▶ [THE TASK]:
Every line in the records below that holds "local" must be identified and copied.

##### RECORD EXTRACTS #####

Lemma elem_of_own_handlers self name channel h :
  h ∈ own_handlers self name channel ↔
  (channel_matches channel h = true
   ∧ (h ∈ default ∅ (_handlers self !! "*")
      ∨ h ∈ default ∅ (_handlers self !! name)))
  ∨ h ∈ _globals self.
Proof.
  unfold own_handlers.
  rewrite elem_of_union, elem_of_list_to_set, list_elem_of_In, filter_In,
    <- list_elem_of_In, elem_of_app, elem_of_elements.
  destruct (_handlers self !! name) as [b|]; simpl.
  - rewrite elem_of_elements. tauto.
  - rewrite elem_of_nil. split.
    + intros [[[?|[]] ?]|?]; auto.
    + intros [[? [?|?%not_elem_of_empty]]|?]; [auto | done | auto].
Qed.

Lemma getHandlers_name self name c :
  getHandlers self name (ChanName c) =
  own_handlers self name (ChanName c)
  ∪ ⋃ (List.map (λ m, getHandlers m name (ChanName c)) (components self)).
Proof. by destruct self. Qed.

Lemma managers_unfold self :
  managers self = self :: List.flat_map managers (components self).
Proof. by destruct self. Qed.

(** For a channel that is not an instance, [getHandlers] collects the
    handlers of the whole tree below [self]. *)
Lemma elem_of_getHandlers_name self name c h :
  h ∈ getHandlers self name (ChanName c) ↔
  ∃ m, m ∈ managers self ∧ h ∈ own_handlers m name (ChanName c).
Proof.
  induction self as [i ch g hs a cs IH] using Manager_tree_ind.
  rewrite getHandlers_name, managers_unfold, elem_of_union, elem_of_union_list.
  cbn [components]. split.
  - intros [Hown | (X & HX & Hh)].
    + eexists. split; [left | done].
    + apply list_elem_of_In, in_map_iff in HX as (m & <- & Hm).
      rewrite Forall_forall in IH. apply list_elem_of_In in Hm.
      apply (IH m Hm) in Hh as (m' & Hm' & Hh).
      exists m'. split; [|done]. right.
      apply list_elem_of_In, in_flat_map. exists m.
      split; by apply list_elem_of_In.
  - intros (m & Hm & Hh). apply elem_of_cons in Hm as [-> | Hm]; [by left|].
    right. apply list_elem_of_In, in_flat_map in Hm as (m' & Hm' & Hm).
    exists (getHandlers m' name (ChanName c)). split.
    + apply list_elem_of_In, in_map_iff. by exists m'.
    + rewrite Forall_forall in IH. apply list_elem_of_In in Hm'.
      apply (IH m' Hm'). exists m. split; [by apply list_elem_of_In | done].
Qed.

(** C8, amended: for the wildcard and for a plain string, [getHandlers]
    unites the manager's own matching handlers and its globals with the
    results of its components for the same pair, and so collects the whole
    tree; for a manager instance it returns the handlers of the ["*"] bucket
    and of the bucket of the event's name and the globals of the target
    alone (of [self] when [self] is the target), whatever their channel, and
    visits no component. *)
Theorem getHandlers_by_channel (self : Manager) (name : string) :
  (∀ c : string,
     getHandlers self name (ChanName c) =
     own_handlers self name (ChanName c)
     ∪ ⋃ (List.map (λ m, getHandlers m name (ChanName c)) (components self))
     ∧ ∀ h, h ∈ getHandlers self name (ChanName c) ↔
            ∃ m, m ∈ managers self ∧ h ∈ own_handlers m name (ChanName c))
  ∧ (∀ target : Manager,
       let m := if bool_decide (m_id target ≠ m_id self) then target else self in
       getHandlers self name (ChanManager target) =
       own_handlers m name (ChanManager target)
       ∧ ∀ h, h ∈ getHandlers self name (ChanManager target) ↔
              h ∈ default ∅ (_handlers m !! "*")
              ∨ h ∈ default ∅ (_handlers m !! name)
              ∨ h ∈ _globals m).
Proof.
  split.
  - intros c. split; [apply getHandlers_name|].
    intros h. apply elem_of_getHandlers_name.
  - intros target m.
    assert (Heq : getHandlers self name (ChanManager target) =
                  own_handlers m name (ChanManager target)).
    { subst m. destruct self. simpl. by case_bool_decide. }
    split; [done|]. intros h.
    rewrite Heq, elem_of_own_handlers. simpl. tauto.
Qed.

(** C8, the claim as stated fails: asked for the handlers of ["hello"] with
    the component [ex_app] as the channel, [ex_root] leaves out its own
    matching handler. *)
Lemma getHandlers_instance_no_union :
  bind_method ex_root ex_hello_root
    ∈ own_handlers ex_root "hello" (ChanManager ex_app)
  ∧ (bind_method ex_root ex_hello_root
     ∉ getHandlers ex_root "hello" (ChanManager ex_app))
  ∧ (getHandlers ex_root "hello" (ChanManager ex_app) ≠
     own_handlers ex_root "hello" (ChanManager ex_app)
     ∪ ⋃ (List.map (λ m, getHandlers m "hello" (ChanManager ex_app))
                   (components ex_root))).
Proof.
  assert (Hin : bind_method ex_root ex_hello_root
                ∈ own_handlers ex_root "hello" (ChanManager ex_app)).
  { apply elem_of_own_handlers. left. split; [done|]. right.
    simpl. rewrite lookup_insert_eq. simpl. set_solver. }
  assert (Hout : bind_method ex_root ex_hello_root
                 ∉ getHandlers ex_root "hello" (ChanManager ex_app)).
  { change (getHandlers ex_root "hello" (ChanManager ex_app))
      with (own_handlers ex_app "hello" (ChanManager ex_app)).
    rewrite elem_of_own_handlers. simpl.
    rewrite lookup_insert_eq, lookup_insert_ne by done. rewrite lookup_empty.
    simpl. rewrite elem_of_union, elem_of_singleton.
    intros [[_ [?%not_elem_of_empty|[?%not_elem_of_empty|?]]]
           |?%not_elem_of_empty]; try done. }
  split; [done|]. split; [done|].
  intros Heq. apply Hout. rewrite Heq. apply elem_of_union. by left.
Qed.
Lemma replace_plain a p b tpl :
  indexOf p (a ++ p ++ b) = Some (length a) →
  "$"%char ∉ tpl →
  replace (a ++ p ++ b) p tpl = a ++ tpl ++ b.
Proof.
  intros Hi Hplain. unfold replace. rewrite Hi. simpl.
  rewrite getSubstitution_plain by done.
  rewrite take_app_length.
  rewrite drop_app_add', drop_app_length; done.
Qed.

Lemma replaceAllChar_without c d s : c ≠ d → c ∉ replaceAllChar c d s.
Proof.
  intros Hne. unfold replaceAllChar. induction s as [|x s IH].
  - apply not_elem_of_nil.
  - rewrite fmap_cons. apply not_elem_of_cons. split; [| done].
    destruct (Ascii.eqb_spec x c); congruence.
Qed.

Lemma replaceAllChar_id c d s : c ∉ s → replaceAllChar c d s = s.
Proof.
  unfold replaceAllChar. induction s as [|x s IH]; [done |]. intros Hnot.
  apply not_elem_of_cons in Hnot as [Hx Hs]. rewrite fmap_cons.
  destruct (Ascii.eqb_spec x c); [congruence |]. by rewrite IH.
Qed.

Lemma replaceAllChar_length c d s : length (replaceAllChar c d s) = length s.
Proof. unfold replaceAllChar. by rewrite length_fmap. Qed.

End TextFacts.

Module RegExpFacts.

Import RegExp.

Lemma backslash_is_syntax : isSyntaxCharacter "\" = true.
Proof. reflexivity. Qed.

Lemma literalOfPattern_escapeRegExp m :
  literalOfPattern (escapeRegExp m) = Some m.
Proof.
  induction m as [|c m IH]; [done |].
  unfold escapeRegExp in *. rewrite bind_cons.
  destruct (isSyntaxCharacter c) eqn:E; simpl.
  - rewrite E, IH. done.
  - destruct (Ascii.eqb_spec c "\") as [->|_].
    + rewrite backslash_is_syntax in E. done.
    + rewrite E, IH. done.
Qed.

#####
##### RECORD EXTRACTS #####

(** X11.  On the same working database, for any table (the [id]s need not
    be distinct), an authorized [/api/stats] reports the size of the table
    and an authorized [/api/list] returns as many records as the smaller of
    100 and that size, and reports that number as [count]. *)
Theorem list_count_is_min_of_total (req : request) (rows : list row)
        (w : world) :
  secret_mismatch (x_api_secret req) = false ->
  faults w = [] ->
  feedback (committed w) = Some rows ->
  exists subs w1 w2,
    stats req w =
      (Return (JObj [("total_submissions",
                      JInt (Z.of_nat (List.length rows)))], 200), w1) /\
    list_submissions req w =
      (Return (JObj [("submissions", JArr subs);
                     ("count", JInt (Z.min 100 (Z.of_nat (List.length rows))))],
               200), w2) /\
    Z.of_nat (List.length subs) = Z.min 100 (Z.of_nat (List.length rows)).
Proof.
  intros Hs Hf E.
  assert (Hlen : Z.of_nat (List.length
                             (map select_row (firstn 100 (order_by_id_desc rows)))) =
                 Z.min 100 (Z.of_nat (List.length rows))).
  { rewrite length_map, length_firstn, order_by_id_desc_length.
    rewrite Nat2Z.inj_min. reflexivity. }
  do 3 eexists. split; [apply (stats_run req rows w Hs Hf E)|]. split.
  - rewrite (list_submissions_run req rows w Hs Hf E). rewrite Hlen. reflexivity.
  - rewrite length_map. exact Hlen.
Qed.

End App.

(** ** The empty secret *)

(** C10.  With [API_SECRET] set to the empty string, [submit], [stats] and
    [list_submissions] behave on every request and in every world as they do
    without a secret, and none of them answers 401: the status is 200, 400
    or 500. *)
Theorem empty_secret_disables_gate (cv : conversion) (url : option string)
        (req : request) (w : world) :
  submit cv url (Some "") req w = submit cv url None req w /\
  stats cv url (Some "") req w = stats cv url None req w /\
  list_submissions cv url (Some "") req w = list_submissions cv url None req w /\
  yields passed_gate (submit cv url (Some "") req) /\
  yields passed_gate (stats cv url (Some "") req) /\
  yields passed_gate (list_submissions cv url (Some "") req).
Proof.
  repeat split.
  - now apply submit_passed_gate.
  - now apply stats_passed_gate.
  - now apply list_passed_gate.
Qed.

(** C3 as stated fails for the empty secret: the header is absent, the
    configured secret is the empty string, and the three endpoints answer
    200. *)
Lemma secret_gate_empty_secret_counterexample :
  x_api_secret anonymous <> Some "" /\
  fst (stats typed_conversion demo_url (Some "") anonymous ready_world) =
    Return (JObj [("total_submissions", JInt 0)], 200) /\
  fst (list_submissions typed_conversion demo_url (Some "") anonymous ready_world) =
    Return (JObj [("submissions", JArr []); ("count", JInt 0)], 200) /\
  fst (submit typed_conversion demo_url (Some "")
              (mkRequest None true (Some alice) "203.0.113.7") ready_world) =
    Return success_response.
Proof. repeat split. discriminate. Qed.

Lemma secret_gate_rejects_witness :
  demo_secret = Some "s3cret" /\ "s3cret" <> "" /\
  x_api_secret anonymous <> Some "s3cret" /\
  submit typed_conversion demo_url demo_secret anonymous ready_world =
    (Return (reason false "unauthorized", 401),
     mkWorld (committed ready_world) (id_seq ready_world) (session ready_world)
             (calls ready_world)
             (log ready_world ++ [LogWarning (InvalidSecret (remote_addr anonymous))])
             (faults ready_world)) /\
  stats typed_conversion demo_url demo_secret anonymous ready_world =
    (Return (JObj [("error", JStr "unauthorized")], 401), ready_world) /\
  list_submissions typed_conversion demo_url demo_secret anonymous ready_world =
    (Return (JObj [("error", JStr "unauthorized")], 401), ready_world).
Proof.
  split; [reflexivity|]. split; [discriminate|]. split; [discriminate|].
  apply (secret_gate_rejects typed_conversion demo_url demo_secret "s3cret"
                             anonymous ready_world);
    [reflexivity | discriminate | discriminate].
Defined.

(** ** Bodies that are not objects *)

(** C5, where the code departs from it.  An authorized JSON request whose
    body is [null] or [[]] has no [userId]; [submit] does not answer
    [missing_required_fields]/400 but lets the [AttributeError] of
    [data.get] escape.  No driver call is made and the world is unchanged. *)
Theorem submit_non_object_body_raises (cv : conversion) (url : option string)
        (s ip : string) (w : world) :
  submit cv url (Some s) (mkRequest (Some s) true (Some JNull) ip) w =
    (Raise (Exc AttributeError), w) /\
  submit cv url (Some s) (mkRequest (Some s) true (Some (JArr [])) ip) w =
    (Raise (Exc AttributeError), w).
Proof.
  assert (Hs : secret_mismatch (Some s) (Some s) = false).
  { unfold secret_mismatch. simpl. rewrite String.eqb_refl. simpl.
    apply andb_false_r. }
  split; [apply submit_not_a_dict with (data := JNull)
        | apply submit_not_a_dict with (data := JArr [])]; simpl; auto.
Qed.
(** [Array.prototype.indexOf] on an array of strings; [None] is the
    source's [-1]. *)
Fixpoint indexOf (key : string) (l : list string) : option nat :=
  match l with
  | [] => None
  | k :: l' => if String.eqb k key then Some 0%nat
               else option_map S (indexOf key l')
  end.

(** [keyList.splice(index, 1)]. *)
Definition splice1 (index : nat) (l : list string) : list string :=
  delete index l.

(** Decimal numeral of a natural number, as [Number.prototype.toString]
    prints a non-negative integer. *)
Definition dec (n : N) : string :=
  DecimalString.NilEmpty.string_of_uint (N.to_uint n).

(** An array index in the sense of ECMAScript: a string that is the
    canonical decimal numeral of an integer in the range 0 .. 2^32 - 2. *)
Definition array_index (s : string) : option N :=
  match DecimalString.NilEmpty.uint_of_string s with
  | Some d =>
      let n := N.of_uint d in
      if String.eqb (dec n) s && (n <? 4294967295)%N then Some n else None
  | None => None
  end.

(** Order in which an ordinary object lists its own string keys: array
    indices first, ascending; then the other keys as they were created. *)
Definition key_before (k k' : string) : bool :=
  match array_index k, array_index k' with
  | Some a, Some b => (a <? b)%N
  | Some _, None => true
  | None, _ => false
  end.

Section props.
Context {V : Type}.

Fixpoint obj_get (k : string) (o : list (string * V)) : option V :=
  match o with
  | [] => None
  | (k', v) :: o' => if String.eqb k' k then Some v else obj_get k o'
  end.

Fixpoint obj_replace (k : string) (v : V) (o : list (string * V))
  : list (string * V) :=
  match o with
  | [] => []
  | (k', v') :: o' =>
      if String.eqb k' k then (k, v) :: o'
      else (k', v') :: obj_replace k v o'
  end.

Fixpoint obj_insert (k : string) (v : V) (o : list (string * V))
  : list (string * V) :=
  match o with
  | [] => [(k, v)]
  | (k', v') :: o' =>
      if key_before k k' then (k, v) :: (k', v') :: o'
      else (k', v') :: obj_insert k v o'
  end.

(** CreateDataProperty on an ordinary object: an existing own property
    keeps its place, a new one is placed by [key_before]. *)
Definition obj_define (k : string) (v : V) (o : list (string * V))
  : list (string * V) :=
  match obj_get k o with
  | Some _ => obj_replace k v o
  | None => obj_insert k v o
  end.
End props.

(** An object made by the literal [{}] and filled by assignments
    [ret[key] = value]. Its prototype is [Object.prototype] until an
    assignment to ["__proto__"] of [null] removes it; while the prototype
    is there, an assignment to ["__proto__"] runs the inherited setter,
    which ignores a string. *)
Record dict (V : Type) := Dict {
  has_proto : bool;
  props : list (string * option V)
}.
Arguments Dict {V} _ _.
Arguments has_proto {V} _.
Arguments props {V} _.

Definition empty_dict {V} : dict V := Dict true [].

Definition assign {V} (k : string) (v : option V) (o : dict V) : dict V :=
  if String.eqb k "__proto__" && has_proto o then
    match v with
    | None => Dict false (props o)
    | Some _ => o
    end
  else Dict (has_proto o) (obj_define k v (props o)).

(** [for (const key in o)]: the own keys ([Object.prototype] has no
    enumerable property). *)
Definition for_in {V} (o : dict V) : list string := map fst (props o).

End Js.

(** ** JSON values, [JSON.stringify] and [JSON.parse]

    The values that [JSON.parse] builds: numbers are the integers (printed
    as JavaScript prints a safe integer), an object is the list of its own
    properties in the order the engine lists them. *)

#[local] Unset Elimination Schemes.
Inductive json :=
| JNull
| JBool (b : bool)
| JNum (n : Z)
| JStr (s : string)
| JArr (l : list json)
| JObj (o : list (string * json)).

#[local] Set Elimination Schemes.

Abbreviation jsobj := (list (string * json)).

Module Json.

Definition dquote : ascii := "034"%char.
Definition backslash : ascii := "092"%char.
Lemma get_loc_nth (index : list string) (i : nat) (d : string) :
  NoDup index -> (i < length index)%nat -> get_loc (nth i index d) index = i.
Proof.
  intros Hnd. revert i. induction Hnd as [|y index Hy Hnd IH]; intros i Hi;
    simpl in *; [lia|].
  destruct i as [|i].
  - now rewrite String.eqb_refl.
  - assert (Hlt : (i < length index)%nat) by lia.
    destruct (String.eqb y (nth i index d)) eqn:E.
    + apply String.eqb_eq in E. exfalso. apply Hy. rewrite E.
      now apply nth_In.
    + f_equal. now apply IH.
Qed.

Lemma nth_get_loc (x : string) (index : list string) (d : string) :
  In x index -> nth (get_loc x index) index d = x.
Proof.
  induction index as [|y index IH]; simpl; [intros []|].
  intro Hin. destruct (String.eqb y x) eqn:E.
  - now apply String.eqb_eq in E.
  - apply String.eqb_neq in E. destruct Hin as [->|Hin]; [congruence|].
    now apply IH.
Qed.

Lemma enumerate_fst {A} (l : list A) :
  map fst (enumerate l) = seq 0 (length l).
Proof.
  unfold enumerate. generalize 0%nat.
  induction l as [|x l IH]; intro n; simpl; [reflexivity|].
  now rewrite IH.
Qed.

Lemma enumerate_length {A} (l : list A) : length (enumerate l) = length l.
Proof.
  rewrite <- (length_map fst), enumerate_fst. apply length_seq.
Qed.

#####

▶ [SOLVED PROBLEM]:
#[local] Unset Elimination Schemes.
#[local] Set Elimination Schemes.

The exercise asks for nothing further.